Sixth Philippic
Philippica VI
Headnote
The popular counterpart to the Fifth Philippic, delivered to the people in the Forum on 4 January 43 BC, three days after the great senatorial debate of the Kalends. The Senate had met on 1 January under the new consuls Aulus Hirtius and Gaius Vibius Pansa, in the temple of Concord, to take up the war against Antony. Cicero (Philippic 5) had argued for an immediate declaration of a tumultus, with iustitium and saga and a levy — the full apparatus of war — against Antony at Mutina. Quintus Fufius Calenus, the consular father-in-law of Pansa, had moved instead that legates be sent. The debate ran for three days; today, on 4 January, the Senate had at last carried the legation, sending Servius Sulpicius Rufus, Lucius Calpurnius Piso, and Lucius Marcius Philippus to Antony with the terms Antony was to obey: quit Mutina, quit Gaul, withdraw to within two hundred miles of Rome, submit himself to the will of the Senate and the Roman people. Cicero had lost his motion. The Sixth Philippic is the speech he gave the same day, in the Forum, to report to the people what had been decided and to explain why they should nevertheless not lose heart.
The shape is short — nineteen sections — and divided into three unequal parts. §1–9 are the report and the case against the legation: the matter has been decided, but less severely than was fitting, the war is delayed but not its cause removed (§1); the legation is in substance a notice of war, like the embassy the Senate once sent to Hannibal not to attack Saguntum (§4, 6); Antony will not obey, for he has never obeyed his own judgment, let alone anyone else’s (§4–5); the brigand- gladiator language of the Fourth Philippic is renewed (gladiator, §3; importunissima belua, §7); Decimus Brutus, the consul-elect now penned in Mutina, is the test — a Brutus born for liberty and not for his own leisure (§8–9). §10–15 turn aside into the catalogue of Lucius Antonius’s statues — the murmillo brother who is the Africanus of the Antonine inner circle — a sustained set-piece of public ridicule: the gilded equestrian statue erected by the thirty- five tribes inscribed To their patron from the thirty- five tribes (§12); the Forum statue, in front of the temple of Castor, beside that of Quintus Tremulus who conquered the Hernici (§13); the equestrian-order statue with its inscription to their patron (§13); the military-tribunes’ statue, set up by men who had served twice in Caesar’s army and to whom Antony had divided up the Semurium estate (§14); and the palmaris statue, the consummate one, by the moneylenders of the Middle Janus, inscribed To Lucius Antonius, from the Middle Janus, their patron (§15). Each is named by name, each ridiculed. The Trebellius section (§11) is the bridge: a man who took fides as his cognomen and lives by defrauding his creditors. §16–19 close with the hortatory turn: wait a few days for the legates to come back; when they bring back the inevitable report of Antony’s refusal, the case for war will be made for us; meanwhile the unanimity of the people, the Senate, the orders, the colonies, all Italy, is so great that no hour more can be delayed. The final word is libertas: Other nations can bear slavery; liberty belongs to the Roman people by right.
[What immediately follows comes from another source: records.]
(* ===== verification/Checksum.v ===== *)
(** * The Internet checksum

    RFC 1071's sum of 16-bit words in ones' complement, over which the IPv4 header checksum and
    the UDP checksum are defined, and the fact both rely on: storing the complement of the sum
    in the zeroed checksum field makes the whole sum come out as all ones. *)

From S2P Require Import Prelude Bytes.

(** The 16-bit words of a buffer; an odd last byte is padded with a zero byte. *)
Fixpoint words (bs : list u8) : list Z :=
  match bs with
  | a :: b :: bs => u8_val a * 256 + u8_val b :: words bs
  | [a] => [u8_val a * 256]
  | [] => []
  end.

(** Addition with end-around carry. *)
Definition oc_add (a b : Z) : Z := Z.land (a + b) 65535 + Z.shiftr (a + b) 16.

Definition oc_sum (ws : list Z) : Z := fold_left oc_add ws 0.

(** The ones' complement of the sum: what goes in the checksum field. *)
Definition oc_checksum (ws : list Z) : Z := 65535 - oc_sum ws.

(** What a receiver tests, checksum field included. *)
Definition oc_valid (ws : list Z) : bool := oc_sum ws =? 65535.

Definition zero_word (off : nat) (buf : list u8) : list u8 :=
  put off [Init.Byte.x00; Init.Byte.x00] buf.

(** RFC 791: the checksum of a header, its field (at 10) regarded as zero. *)
Definition header_checksum (hdr : list u8) : Z := oc_checksum (words (zero_word 10 hdr)).

(** RFC 768: the pseudo-header (addresses, protocol, UDP length) before the datagram. *)
Definition pseudo_words (src dst : Ipv4Addr) (len : Z) : list Z :=
  words (octets src ++ octets dst) ++ [17; len].

Definition udp_checksum (src dst : Ipv4Addr) (seg : list u8) : Z :=
  oc_checksum (pseudo_words src dst (Z.of_nat (length seg)) ++ words (zero_word 6 seg)).

Definition zsum (ws : list Z) : Z := fold_left Z.add ws 0.

(** ** The sum, up to multiples of 65535 *)

(** The representative of [s] that ones' complement addition computes: 65535 for a non-zero
    multiple of 65535. *)
Definition oc_repr (s : Z) : Z := if s =? 0 then 0 else (s - 1) mod 65535 + 1.

Definition is_word (w : Z) : Prop := 0 <= w <= 65535.

Lemma oc_repr_word s : 0 <= s -> is_word (oc_repr s).
Proof.
  unfold oc_repr, is_word. intros. destruct (s =? 0); [lia |].
  pose proof (Z.mod_pos_bound (s - 1) 65535). lia.
Qed.

Lemma oc_add_word a b :
  is_word a -> is_word b ->
  oc_add a b = if a + b <=? 65535 then a + b else a + b - 65535.
Proof.
  unfold is_word, oc_add. intros. change 65535 with (Z.ones 16) at 1.
  rewrite Z.land_ones, Z.shiftr_div_pow2 by lia. change (2 ^ 16) with 65536.
  destruct (a + b <=? 65535) eqn:E; unbool.
  - rewrite Z.mod_small, Z.div_small; lia.
  - rewrite (Z.mod_eq (a + b) 65536) by lia.
    replace ((a + b) / 65536) with 1; [lia |]. apply (Z.div_unique _ _ _ (a + b - 65536)); lia.
Qed.

Lemma oc_repr_add s w : 0 <= s -> is_word w -> oc_add (oc_repr s) w = oc_repr (s + w).
Proof.
  intros Hs Hw. rewrite oc_add_word by (done || by apply oc_repr_word).
  unfold is_word in Hw. unfold oc_repr.
  destruct (s =? 0) eqn:E1, (s + w =? 0) eqn:E2; unbool; [| | lia |].
  - by replace w with 0 by lia.
  - subst. rewrite Z.add_0_l, Z.mod_small by lia. destruct (w <=? 65535) eqn:E; unbool; lia.
  - pose proof (Z.mod_pos_bound (s - 1) 65535 ltac:(lia)).
    pose proof (Z.div_mod (s - 1) 65535 ltac:(lia)).
    set (r := (s - 1) mod 65535) in *. set (q := (s - 1) / 65535) in *.
    destruct (_ <=? 65535) eqn:E3; unbool.
    + rewrite <- (Z.mod_unique (s + w - 1) 65535 q (r + w)); lia.
    + rewrite <- (Z.mod_unique (s + w - 1) 65535 (q + 1) (r + w - 65535)); lia.
Qed.

Lemma fold_oc_repr ws s :
  0 <= s -> Forall is_word ws ->
  fold_left oc_add ws (oc_repr s) = oc_repr (fold_left Z.add ws s).
Proof.
  intros Hs Hws. revert s Hs. induction Hws as [|w ws Hw _ IH]; intros s Hs; [done |].
  cbn. rewrite oc_repr_add by done. apply IH. unfold is_word in Hw. lia.
Qed.

Lemma oc_sum_repr ws : Forall is_word ws -> oc_sum ws = oc_repr (zsum ws).
Proof. apply (fold_oc_repr ws 0). done. Qed.

Lemma fold_add_acc ws a : fold_left Z.add ws a = a + zsum ws.
Proof.
  unfold zsum. revert a. induction ws as [|w ws IH]; intros a; cbn [fold_left]; [lia |].
  rewrite (IH (a + w)), (IH (0 + w)). lia.
Qed.

Lemma zsum_cons w ws : zsum (w :: ws) = w + zsum ws.
Proof. unfold zsum at 1. cbn. apply fold_add_acc. Qed.

Lemma zsum_app ws ws' : zsum (ws ++ ws') = zsum ws + zsum ws'.
Proof. unfold zsum at 1. rewrite fold_left_app, !fold_add_acc. unfold zsum. lia. Qed.

Lemma zsum_nonneg ws : Forall is_word ws -> 0 <= zsum ws.
Proof. induction 1 as [|w ws Hw _ IH]; [done |]. rewrite zsum_cons. red in Hw. lia. Qed.

Lemma words_are_words bs : Forall is_word (words bs).
Proof.
  assert (forall n bs, (length bs <= n)%nat -> Forall is_word (words bs)) as H; [| by eapply H].
  induction n as [|n IH]; intros [|a [|b l]] Hl; cbn in *; try lia; repeat constructor;
    unfold is_word; pose proof (u8_val_range a);
    try (pose proof (u8_val_range b)); try lia. apply IH. lia.
Qed.

Lemma oc_checksum_word ws : Forall is_word ws -> is_word (oc_checksum ws).
Proof.
  intros H. unfold oc_checksum. rewrite oc_sum_repr by done.
  pose proof (oc_repr_word (zsum ws) (zsum_nonneg _ H)). unfold is_word in *. lia.
Qed.

(** A buffer whose word at [off] holds the checksum of the rest is valid.  Zero may stand as
    0xffff, its other representation (RFC 768 sends it so). *)
Lemma oc_checksum_valid ws ws' c :
  Forall is_word ws -> Forall is_word ws' ->
  c = oc_checksum ws \/ (oc_checksum ws = 0 /\ c = 65535) ->
  zsum ws' = zsum ws + c -> oc_valid ws' = true.
Proof.
  intros Hws Hws' Hc Hsum. unfold oc_valid. rewrite oc_sum_repr, Hsum by done.
  unfold oc_checksum in Hc. rewrite oc_sum_repr in Hc by done.
  pose proof (zsum_nonneg _ Hws) as Hpos. apply Z.eqb_eq.
  unfold oc_repr in *. destruct (zsum ws =? 0) eqn:E; unbool.
  - rewrite E. destruct Hc as [->|[? ->]]; [done | lia].
  - pose proof (Z.mod_pos_bound (zsum ws - 1) 65535 ltac:(lia)).
    pose proof (Z.div_mod (zsum ws - 1) 65535 ltac:(lia)).
    set (r := (zsum ws - 1) mod 65535) in *. set (q := (zsum ws - 1) / 65535) in *.
    destruct (_ =? 0) eqn:E0; unbool; [destruct Hc as [->|[? ->]]; lia |].
    destruct Hc as [->|[? ->]].
    + rewrite <- (Z.mod_unique _ 65535 q 65534); lia.
    + rewrite <- (Z.mod_unique _ 65535 (q + 1) 65534); lia.
Qed.

(** Writing a word at an even offset adds it to the sum of the zeroed buffer. *)
Lemma zsum_put k a b buf :
  (2 * k + 2 <= length buf)%nat ->
  zsum (words (put (2 * k) [a; b] buf))
  = zsum (words (zero_word (2 * k) buf)) + (u8_val a * 256 + u8_val b).
Proof.
  revert buf. induction k as [|k IH]; intros buf Hlen.
  - destruct buf as [|x [|y buf]]; cbn in Hlen; try lia.
    unfold zero_word, put. cbn [Nat.mul take app length Nat.add drop words].
    rewrite !zsum_cons. cbn. lia.
  - destruct buf as [|x [|y buf]]; cbn in Hlen; try lia.
    specialize (IH buf ltac:(lia)). unfold zero_word, put in *.
    replace (2 * S k)%nat with (S (S (2 * k))) by lia.
    cbn [take drop app length words] in *. rewrite !zsum_cons.
    replace (S (S (2 * k)) + 2)%nat with (S (S (2 * k + 2))) by lia. cbn [drop]. lia.
Qed.

Lemma zsum_put_word k v buf :
  0 <= v <= 65535 -> (2 * k + 2 <= length buf)%nat ->
  zsum (words (put (2 * k) (be16 v) buf)) = zsum (words (zero_word (2 * k) buf)) + v.
Proof.
  intros Hv Hlen. unfold be16. rewrite zsum_put, <- be_two by done.
  pose proof (be_be16 v ltac:(lia)) as H. unfold be16 in H. lia.
Qed.

(** A word that is off by less than 65535 spoils the sum. *)
Lemma oc_checksum_off ws ws' c n :
  Forall is_word ws -> Forall is_word ws' -> 0 < n < 65535 -> n <= zsum ws ->
  c = oc_checksum ws \/ (oc_checksum ws = 0 /\ c = 65535) ->
  zsum ws' = zsum ws + c - n -> oc_valid ws' = false.
Proof.
  intros Hws Hws' Hn Hpos Hc Hsum. unfold oc_valid. rewrite oc_sum_repr, Hsum by done.
  unfold oc_checksum in Hc. rewrite oc_sum_repr in Hc by done. apply Z.eqb_neq.
  unfold oc_repr in *. destruct (zsum ws =? 0) eqn:E; unbool; [lia |].
  pose proof (Z.mod_pos_bound (zsum ws - 1) 65535 ltac:(lia)).
  pose proof (Z.div_mod (zsum ws - 1) 65535 ltac:(lia)).
  set (r := (zsum ws - 1) mod 65535) in *. set (q := (zsum ws - 1) / 65535) in *.
  destruct (_ =? 0) eqn:E0; [done |]. unbool.
  assert (exists p, zsum ws + c - n - 1 = 65535 * p + (65534 - n)) as [p Hp]
    by (destruct Hc as [->|[? ->]]; [exists q | exists (q + 1)]; lia).
  rewrite <- (Z.mod_unique _ 65535 p (65534 - n)); lia.
Qed.

(** Zero bytes at the end do not change the sum. *)
Lemma zsum_words_zeros l n : zsum (words (l ++ replicate n (u8_of 0))) = zsum (words l).
Proof.
  assert (forall m n, (n <= m)%nat -> zsum (words (replicate n (u8_of 0))) = 0) as H0.
  { induction m as [|m IH]; intros [|[|n']] Hn; try done; [lia |].
    cbn [replicate words]. rewrite zsum_cons, IH by lia. done. }
  assert (forall m l, (length l <= m)%nat ->
    zsum (words (l ++ replicate n (u8_of 0))) = zsum (words l)) as H; [| by eapply H].
  induction m as [|m IH]; intros [|a [|b l']] Hl; cbn in Hl; try lia; try by eapply H0.
  - destruct n as [|n']; [done |]. cbn [app replicate words]. rewrite !zsum_cons, (H0 n' n') by done.
    change (u8_val (u8_of 0)) with 0. cbn. lia.
  - cbn [app words]. by rewrite !zsum_cons, IH by lia.
Qed.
The register is the register of the contio: shorter periods than the senatorial debate, named persons named, jokes told (the Trebellius O fides!, the imagined moneylender of the Middle Janus, the Mylasa murmillo cutting his friend’s throat), the structural drumbeat of Quirites sustained through almost every section. The speech runs throughout on the tension between what Cicero proposed in the Senate and what the Senate carried: minus severe quam decuit, non tamen omnino dissolute (§1) is the controlled, slightly bitter judgment that opens the speech and is restated at §7 (non omnino dissolutum est quod decrevit senatus: habet atrocitatis aliquid legatio: utinam nihil haberet morae). Cicero is making the best of a compromise he opposed; the report to the people is also a holding action — a few days only, the cloaks will be put on, the war will come, and meanwhile the man being notified is precisely the man who will not be notified.
The legation in fact returned almost at once. Servius Sulpicius Rufus, the great jurist, died on the road; Piso and Philippus reached Antony and were rebuffed — Antony added his own counter-demands (consular province of Further Gaul, the veteran lands, immunity for his acts) and refused the Senate’s terms. By 2 February the legates were back; on 3 February the Senate, addressed by Cicero in the Eighth Philippic, finally decreed tumultus. The drum-rhythm Cicero set going in this contio — a few days, then the cloaks — played out exactly as he had told the people it would.